Il padre che intende disconoscere il figlio non può ricorrere a un’agenzia investigativa per prelevare campioni di Dna al fine di valutare l’opportunità dell’azione giudiziale. Lo ha stabilito la Corte di cassazione con la sentenza 21014/2013.
Secondo i giudici di Piazza Cavour “il trattamento dei dati genetici, destinato nella specie a orientare la successiva scelta verso un’azione di disconoscimento di paternità, mediante l’accertamento preventivo della consanguineità tra […(figlio)] e [(padre)…], oltre a non avere alcuna finalità sanitaria non è neanche astrattamente riconducibile all’esercizio in sede giudiziale di un diritto della personalità di rango quanto meno pari a quello del controinteressato [art. 26, quarto comma, lettera c) e punto 1.3. dell’Autorizzazione generale a. 2 del 2002] in quanto non può essere equiparata una valutazione di opportunità ante causa diretta a verificare le probabilità di successo in una futura azione di disconoscimento di paternità con la necessaria utilizzazione di alcuni dati come strumenti indispensabili per ottenere tutela giurisdizionale”.

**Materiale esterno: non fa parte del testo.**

(* ===== verification/GoNumbers.v ===== *)
(** The parts of Go's numeric standard library the simulators use: [float64]
    arithmetic, decimal formatting, and the SHA-256 digest of
    [crypto/sha256]. *)
From S2P Require Import Prelude.
From Stdlib Require Import SpecFloat Ascii.

(** ** float64 *)

(** IEEE 754 binary64 with rounding to nearest even, by the standard library's
    executable specification. *)
Abbreviation float64 := spec_float (only parsing).

Definition float_of_int (z : Z) : float64 := binary_normalize 53 1024 z 0 false.
Definition fmul : float64 → float64 → float64 := SFmul 53 1024.
Definition fdiv : float64 → float64 → float64 := SFdiv 53 1024.
Definition fadd : float64 → float64 → float64 := SFadd 53 1024.
Definition fsub : float64 → float64 → float64 := SFsub 53 1024.

(** The decimal constant [n / 10^k]: both numbers are exact, so the division is
    the correct rounding. *)
Definition decimal (n : Z) (k : nat) : float64 := fdiv (float_of_int n) (float_of_int (10 ^ Z.of_nat k)).

Definition fzero : float64 := S754_zero false.

(** An integer as a mantissa of any size, the operand of a correctly rounded
    quotient. *)
Definition unrounded (z : Z) : float64 :=
  match z with
  | Z0 => S754_zero false
  | Zpos p => S754_finite false p 0
  | Zneg p => S754_finite true p 0
  end.

(** [int64(v)]: truncation; what it gives out of range, and on NaN, depends on
    the machine. *)
Definition int_of_float (v : float64) : option Z :=
  match v with
  | S754_zero _ => Some 0%Z
  | S754_finite s m e =>
      let z := if (0 <=? e)%Z then (Z.pos m * 2 ^ e)%Z else (Z.pos m / 2 ^ (- e))%Z in
      let z := if s then (- z)%Z else z in
      if ((int64_min <=? z) && (z <=? int64_max))%Z then Some z else None
  | _ => None
  end.

(** ** Decimal text *)

(** [fmt.Sprintf("%0wd", z)] for [0 ≤ z]. *)
Definition pad_zeros (w : nat) (s : string) : string :=
  String.string_of_list_ascii (replicate (w - String.length s) "0"%char) +:+ s.

(** The nearest integer to [num / den], ties to the even one. *)
Definition round_half_even (num den : Z) : Z :=
  let q := (num / den)%Z in
  let r := (num mod den)%Z in
  if (2 * r <? den)%Z then q
  else if (den <? 2 * r)%Z then (q + 1)%Z
  else if Z.even q then q else (q + 1)%Z.

(** [m * 2^e * 10^prec] as a fraction. *)
Definition scaled (prec : nat) (m : positive) (e : Z) : Z * Z :=
  if (0 <=? e)%Z then (Z.pos m * 2 ^ e * 10 ^ Z.of_nat prec, 1)%Z
  else (Z.pos m * 10 ^ Z.of_nat prec, 2 ^ (- e))%Z.

(** The decimal [n / 10^prec] for [0 ≤ n]. *)
Definition fixed_text (prec : nat) (n : Z) : string :=
  let p := (10 ^ Z.of_nat prec)%Z in
  pretty (n / p)%Z +:+
  match prec with 0 => "" | _ => "." +:+ pad_zeros prec (pretty (n mod p)%Z) end.

(** [fmt.Sprintf("%.<prec>f", v)]: the exact value, correctly rounded. *)
Definition format_fixed (prec : nat) (v : float64) : string :=
  let sign (s : bool) := if s then "-" else "" in
  match v with
  | S754_nan => "NaN"
  | S754_infinity s => if s then "-Inf" else "+Inf"
  | S754_zero s => sign s +:+ fixed_text prec 0
  | S754_finite s m e =>
      let '(num, den) := scaled prec m e in sign s +:+ fixed_text prec (round_half_even num den)
  end.

(** *** What is printed is within half a unit of the last place *)

Lemma round_half_even_spec num den :
  (0 < den)%Z → (2 * Z.abs (round_half_even num den * den - num) ≤ den)%Z.
Proof.
  intros Hd. unfold round_half_even.
  pose proof (Z.div_mod num den ltac:(lia)) as Hdm. pose proof (Z.mod_pos_bound num den Hd) as Hr.
  set (q := (num / den)%Z) in *. set (r := (num mod den)%Z) in *. clearbody q r.
  destruct (Z.ltb_spec (2 * r) den); [rewrite Hdm; nia|].
  destruct (Z.ltb_spec den (2 * r)); [rewrite Hdm; nia|].
  destruct (Z.even q); rewrite Hdm; nia.
Qed.

Lemma scaled_den prec m e : (0 < (scaled prec m e).2)%Z.
Proof. unfold scaled. destruct (Z.leb_spec 0 e); simpl; [lia|]. apply Z.pow_pos_nonneg; lia. Qed.

(** ** SHA-256 *)

Module Sha256.
Local Open Scope Z_scope.

Definition add32 (x y : Z) : Z := (x + y) `mod` 2 ^ 32.
Definition rotr (n x : Z) : Z := Z.lor (Z.shiftr x n) ((Z.shiftl x (32 - n)) `mod` 2 ^ 32).
Definition xor3 (x y z : Z) : Z := Z.lxor x (Z.lxor y z).
Definition not32 (x : Z) : Z := 2 ^ 32 - 1 - x.

(** The constants as the standard introduces them: the first 32 bits of the
    fractional parts of the cube roots of the first 64 primes, and of the square
    roots of the first eight. *)
Definition is_prime (n : nat) : bool := forallb (λ d, negb (n `mod` d =? 0)%nat) (seq 2 (n - 2)).
Definition primes : list Z := map Z.of_nat (List.filter is_prime (seq 2 310)).

(** The integer part of the cube root, bit by bit from [2^b]. *)
Fixpoint cube_root (b : nat) (n r : Z) : Z :=
  let r' := r + 2 ^ Z.of_nat b in
  let r := if r' ^ 3 <=? n then r' else r in
  match b with O => r | S b => cube_root b n r end.

Definition K : list Z :=
  Eval vm_compute in map (λ p, cube_root 35 (p * 2 ^ 96) 0 `mod` 2 ^ 32) primes.

Definition H0 : list Z :=
  Eval vm_compute in map (λ p, Z.sqrt (p * 2 ^ 64) `mod` 2 ^ 32) (take 8 primes).

(** The message schedule, newest word first. *)
Fixpoint schedule (n : nat) (w : list Z) : list Z :=
  match n with
  | O => w
  | S n =>
      let at_ i := nth i w 0 in
      let s0 := xor3 (rotr 7 (at_ 14%nat)) (rotr 18 (at_ 14%nat)) (Z.shiftr (at_ 14%nat) 3) in
      let s1 := xor3 (rotr 17 (at_ 1%nat)) (rotr 19 (at_ 1%nat)) (Z.shiftr (at_ 1%nat) 10) in
      schedule n (add32 (add32 (at_ 15%nat) s0) (add32 (at_ 6%nat) s1) :: w)
  end.

Definition round (v : list Z) (kw : Z * Z) : list Z :=
  match v with
  | [a; b; c; d; e; f; g; h] =>
      let S1 := xor3 (rotr 6 e) (rotr 11 e) (rotr 25 e) in
      let ch := Z.lxor (Z.land e f) (Z.land (not32 e) g) in
      let t1 := add32 (add32 h S1) (add32 ch (add32 kw.1 kw.2)) in
      let S0 := xor3 (rotr 2 a) (rotr 13 a) (rotr 22 a) in
      let maj := xor3 (Z.land a b) (Z.land a c) (Z.land b c) in
      [add32 t1 (add32 S0 maj); a; b; c; add32 d t1; e; f; g]
  | _ => v
  end.

Definition compress (h block : list Z) : list Z :=
  zip_with add32 h (foldl round h (zip K (rev (schedule 48 (rev block))))).

(** Big-endian words of a byte list. *)
Fixpoint words (l : list Z) : list Z :=
  match l with
  | a :: b :: c :: d :: l => (a * 2 ^ 24 + b * 2 ^ 16 + c * 2 ^ 8 + d) :: words l
  | _ => []
  end.

Definition be_bytes (n : nat) (z : Z) : list Z :=
  rev (map (λ i, Z.shiftr z (8 * Z.of_nat i) `mod` 256) (seq 0 n)).

(** The padded message: a one bit, zeros up to 56 bytes modulo 64, the length in
    bits. *)
Definition padded (l : list Z) : list Z :=
  let n := Z.of_nat (length l) in
  l ++ [128] ++ replicate (Z.to_nat ((55 - n) `mod` 64)) 0 ++ be_bytes 8 (8 * n).

Fixpoint blocks (n : nat) (h : list Z) (w : list Z) : list Z :=
  match n with
  | O => h
  | S n => blocks n (compress h (take 16 w)) (drop 16 w)
  end.

Definition bytes_of (s : string) : list Z :=
  map (λ a, Z.of_N (N_of_ascii a)) (String.list_ascii_of_string s).

(** [sha256.Sum256]. *)
Definition Sum256 (s : string) : list Z :=
  let w := words (padded (bytes_of s)) in
  concat (map (be_bytes 4) (blocks (length w / 16)%nat H0 w)).
End Sha256.

(** [hex.EncodeToString]. *)
Definition hex_digit (d : Z) : ascii :=
  ascii_of_N (Z.to_N (if (d <? 10)%Z then 48 + d else 87 + d)).

Fixpoint hex_string (l : list Z) : string :=
  match l with
  | [] => ""
  | b :: l => String (hex_digit (b / 16)) (String (hex_digit (b `mod` 16)) (hex_string l))
  end.

(** The digest of the standard's one-block example. *)
Example sha256_abc :
  hex_string (Sha256.Sum256 "abc") = "ba7816bf8f01cfea414140de5dae2223b00361a396177a9cb410ff61f20015ad".
Proof. vm_compute. reflexivity. Qed.

(** Two blocks. *)
Example sha256_two_blocks :
  hex_string (Sha256.Sum256 "abcdbcdecdefdefgefghfghighijhijkijkljklmklmnlmnomnopnopq") =
  "248d6a61d20638b8e5c026930c3e6039a33ce45964ff2167f6ecedd419db06c1".
Proof. vm_compute. reflexivity. Qed.

(** 0.1 + 0.2 in binary64. *)
Example float_sum : fadd (decimal 1 1) (decimal 2 1) = S754_finite false 5404319552844596 (-54).
Proof. vm_compute. reflexivity. Qed.
Lemma near_scale p q ex j m e : 0 ≤ j → ex ≤ e →
  (Z.pos m = 2 ^ 52 → -1074 < e → p < Z.pos m * (2 ^ (e - ex) * q) → ex < e) →
  near (p * 2 ^ j) q (ex - j) m e → near p q ex m e.
Proof.
  intros Hj He Hex [Hn Hb]. unfold near. pose proof (Z.pow_pos_nonneg 2 j ltac:(lia) Hj) as Hw.
  replace (e - (ex - j)) with (e - ex + j) in Hn, Hb by lia. rewrite Z.pow_add_r in Hn, Hb by lia.
  set (w := 2 ^ j) in *. set (u := 2 ^ (e - ex)) in *. split.
  - replace (p * w - Z.pos m * (u * w * q)) with ((p - Z.pos m * (u * q)) * w) in Hn by lia.
    rewrite Z.abs_mul, (Z.abs_eq w) in Hn by lia. nia.
  - intros Em Hlo Hlt. split; [by apply Hex|]. destruct Hb as [_ Hb]; [done|done|nia|nia].
Qed.

(** [2^(d-1)] is at most [num / den]. *)
Definition at_least (d num den : Z) : Prop := den * 2 ^ Z.max (d - 1) 0 ≤ num * 2 ^ Z.max (1 - d) 0.

(** Rounding starts at the exponent this bound gives, and not above the units; that
    is not above where it ends. *)
Lemma start_below num den d : 0 < num → 0 < den →
  let ex := Z.min (fexp 53 1024 d) 0 in
  at_least d num den →
  ex ≤ fexp 53 1024 (Zdigits2 (num * 2 ^ (- ex) / den) + ex).
Proof.
  intros Hnum Hden. unfold fexp, emin. cbn zeta. set (ex := Z.min _ 0). unfold at_least. intros Hlow.
  assert (-1074 ≤ ex ≤ 0) as Hex by lia. destruct (decide (d - ex - 1 < 0)); [lia|].
  assert (2 ^ (d - ex - 1) ≤ num * 2 ^ (- ex) / den) as Hq.
  { apply Z.div_le_lower_bound; [done|].
    pose proof (Z.pow_pos_nonneg 2 (Z.max (1 - d) 0) ltac:(lia) ltac:(lia)) as Hw.
    apply (Z.mul_le_mono_pos_r _ _ _ Hw). rewrite <-Z.mul_assoc, <-Z.pow_add_r by lia.
    replace (d - ex - 1 + Z.max (1 - d) 0) with (Z.max (d - 1) 0 + - ex) by lia.
    rewrite Z.pow_add_r by lia. pose proof (Z.pow_pos_nonneg 2 (- ex) ltac:(lia) ltac:(lia)). nia. }
  pose proof (Z.pow_pos_nonneg 2 (d - ex - 1)). rewrite Zdigits2_log2 by lia.
  apply Z.log2_le_mono in Hq. rewrite Z.log2_pow2 in Hq by lia. lia.
Qed.

Lemma near_start num den d m e :
  0 < num → 0 < den → 0 ≤ d + 1075 → at_least d num den → canonical m e → near_quotient num den m e →
  let ex := Z.min (fexp 53 1024 d) 0 in ex ≤ e ∧ near (num * 2 ^ (- ex)) den ex m e.
Proof.
  intros Hnum Hden Hd Hlow Hc Hn. destruct (canonical_range m e Hc) as [Hm _]. pose proof Hc as (_ & Her & _).
  assert (den * 2 ^ (d + 1075) ≤ num * 2 ^ 1076) as Hscaled.
  { replace (d + 1075) with (Z.max (d - 1) 0 + (1076 - Z.max (1 - d) 0)) by lia.
    replace 1076 with (Z.max (1 - d) 0 + (1076 - Z.max (1 - d) 0)) at 2 by lia. rewrite !Z.pow_add_r by lia.
    unfold at_least in Hlow. pose proof (Z.pow_pos_nonneg 2 (1076 - Z.max (1 - d) 0)). nia. }
  unfold fexp, emin. cbn zeta. set (ex := Z.min (Z.max (d - 53) (3 - 1024 - 53)) 0).
  assert (-1074 ≤ ex ≤ 0) as Hex by lia.
  pose proof (Z.pow_pos_nonneg 2 (d + 1075) ltac:(lia) Hd) as Hpd.
  assert (∀ k, 0 ≤ k → num * 2 ^ 1076 < 2 ^ k * (2 ^ (e + 1076) * den) → d < k + e + 1) as Hup.
  { intros k Hk Hlt. rewrite Z.mul_assoc, <-Z.pow_add_r in Hlt by lia.
    assert (2 ^ (d + 1075) < 2 ^ (k + (e + 1076))) as Hp by nia. apply Z.pow_lt_mono_r_iff in Hp; lia. }
  pose proof Hn as [Hn1 Hn2]. replace (e - -1076) with (e + 1076) in Hn1, Hn2 by lia.
  pose proof (Z.pow_pos_nonneg 2 (e + 1076) ltac:(lia) ltac:(lia)) as Hpe.
  assert (ex ≤ e) as He by (specialize (Hup 53 ltac:(lia) ltac:(nia)); lia).
  assert (num * 2 ^ 1076 = num * 2 ^ (- ex) * 2 ^ (1076 + ex)) as Esc.
  { rewrite <-Z.mul_assoc, <-Z.pow_add_r by lia. do 2 f_equal. lia. }
  split; [done|].
  apply (near_scale _ _ _ (1076 + ex)); [lia|done| |by rewrite <-Esc; replace (ex - (1076 + ex)) with (-1076) by lia].
  intros Em Hlo Hlt. specialize (Hup 52 ltac:(lia)).
  assert (d < 52 + e + 1); [apply Hup|lia]. rewrite <-Em, Esc.
  replace (e + 1076) with (e - ex + (1076 + ex)) by lia. rewrite (Z.pow_add_r 2 (e - ex)) by lia.
  pose proof (Z.pow_pos_nonneg 2 (1076 + ex) ltac:(lia) ltac:(lia)). nia.
Qed.

Lemma new_location_compare q t : 0 ≤ t < q →
  new_location q t = if t =? 0 then loc_Exact else loc_Inexact (2 * t ?= q).
Proof.
  intros Ht. unfold new_location. destruct (Z.even q) eqn:Ev; [done|]. unfold new_location_odd.
  assert (2 * t ≠ q) by (intros <-; by rewrite Z.even_mul in Ev).
  destruct (t =? 0); [done|]. f_equal.
  destruct (Z.compare_spec (2 * t + 1) q), (Z.compare_spec (2 * t) q); try done; lia.
Qed.

Lemma records_location p q : 0 ≤ p → 0 < q → records (shr_record_of_loc (p / q) (new_location q (p mod q))) p q.
Proof.
  intros Hp Hq. pose proof (Z.mod_pos_bound p q Hq) as Hb. rewrite new_location_compare by done.
  unfold records. set (t := p mod q) in *. clearbody t. set (m := p / q). clearbody m.
  destruct (Z.eqb_spec t 0), (Z.eqb_spec (2 * t) 0), (Z.compare_spec (2 * t) q), (Z.eqb_spec (2 * t) q),
    (Z.leb_spec q (2 * t)); try lia; done.
Qed.

Lemma log2_ge_pow z : 0 < z → 2 ^ Z.log2 z ≤ z < 2 ^ (Z.log2 z + 1).
Proof. intros Hz. pose proof (Z.log2_spec z Hz). lia. Qed.

Definition quotient_bound (a b : Z) : Z := Z.log2 a - Z.log2 b.

Lemma quotient_at_least a b : 0 < a → 0 < b → at_least (quotient_bound a b) a b.
Proof.
  intros Ha Hb. unfold at_least, quotient_bound. destruct (log2_ge_pow a Ha) as [H1 _].
  destruct (log2_ge_pow b Hb) as [_ H2]. pose proof (Z.log2_nonneg a). pose proof (Z.log2_nonneg b).
  set (d := Z.log2 a - Z.log2 b).
  assert (2 ^ (Z.log2 b + 1) * 2 ^ Z.max (d - 1) 0 = 2 ^ Z.log2 a * 2 ^ Z.max (1 - d) 0) as E
    by (rewrite <-!Z.pow_add_r by lia; f_equal; lia).
  pose proof (Z.pow_pos_nonneg 2 (Z.max (d - 1) 0) ltac:(lia) ltac:(lia)).
  pose proof (Z.pow_pos_nonneg 2 (Z.max (1 - d) 0) ltac:(lia) ltac:(lia)). nia.
Qed.
(* ===== verification/Decimal.v ===== *)
(** Binary64 numbers as decimal text: the shortest text that is read back as the
    number, in the layout JavaScript and Go's [encoding/json] share, the reading
    of decimal numerals, and that the one undoes the other. *)
From S2P Require Import Prelude GoStrings Json GoNumbers Rounding.
From Stdlib Require Import SpecFloat Ascii.

Module Decimal.
Import Json.

(** ** Text of a number *)

(** [n * 10^e], correctly rounded; beyond the range of the format it is known
    without computing the power. *)
Definition power10 (n e : Z) : float64 :=
  let digits := Z.of_nat (String.length (pretty (Z.abs n))) in
  if (n =? 0)%Z then S754_zero false
  else if (310 <? digits + e)%Z then S754_infinity (n <? 0)%Z
  else if (digits + e <? -330)%Z then S754_zero (n <? 0)%Z
  else if (0 <=? e)%Z then binary_normalize 53 1024 (n * 10 ^ e) 0 false
  else SFdiv 53 1024 (unrounded n) (unrounded (10 ^ (- e))).

(** The value of a finite positive number as a fraction. *)
Definition fraction (m : positive) (e : Z) : Z * Z :=
  if (0 <=? e)%Z then (Z.pos m * 2 ^ e, 1)%Z else (Z.pos m, 2 ^ (- e))%Z.

(** The [n] with [10^(n-1) <= num/den < 10^n]; no positive number is under
    [10^-330]. *)
Definition magnitude (num den : Z) : Z :=
  (Z.of_nat (String.length (pretty (num * 10 ^ 330 / den))) - 330)%Z.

“Nell’azione di disconoscimento di paternità rivolta verso […(figlio)] - spiega la sentenza - l’indagine sul Dna poteva essere espletata nel corso del giudizio. L’eventuale rifiuto ingiustificato dell’interessato a sottoporvisi avrebbe costituito un comportamento processuale d’indubbio rilievo probatorio, valutabile ex art. 116 cod. proc. civ.”. Dunque: “Nessun deficit del diritto di difesa dell’attore poteva collegarsi alla mancata conoscenza preventiva del possibile esito del test predittivo”.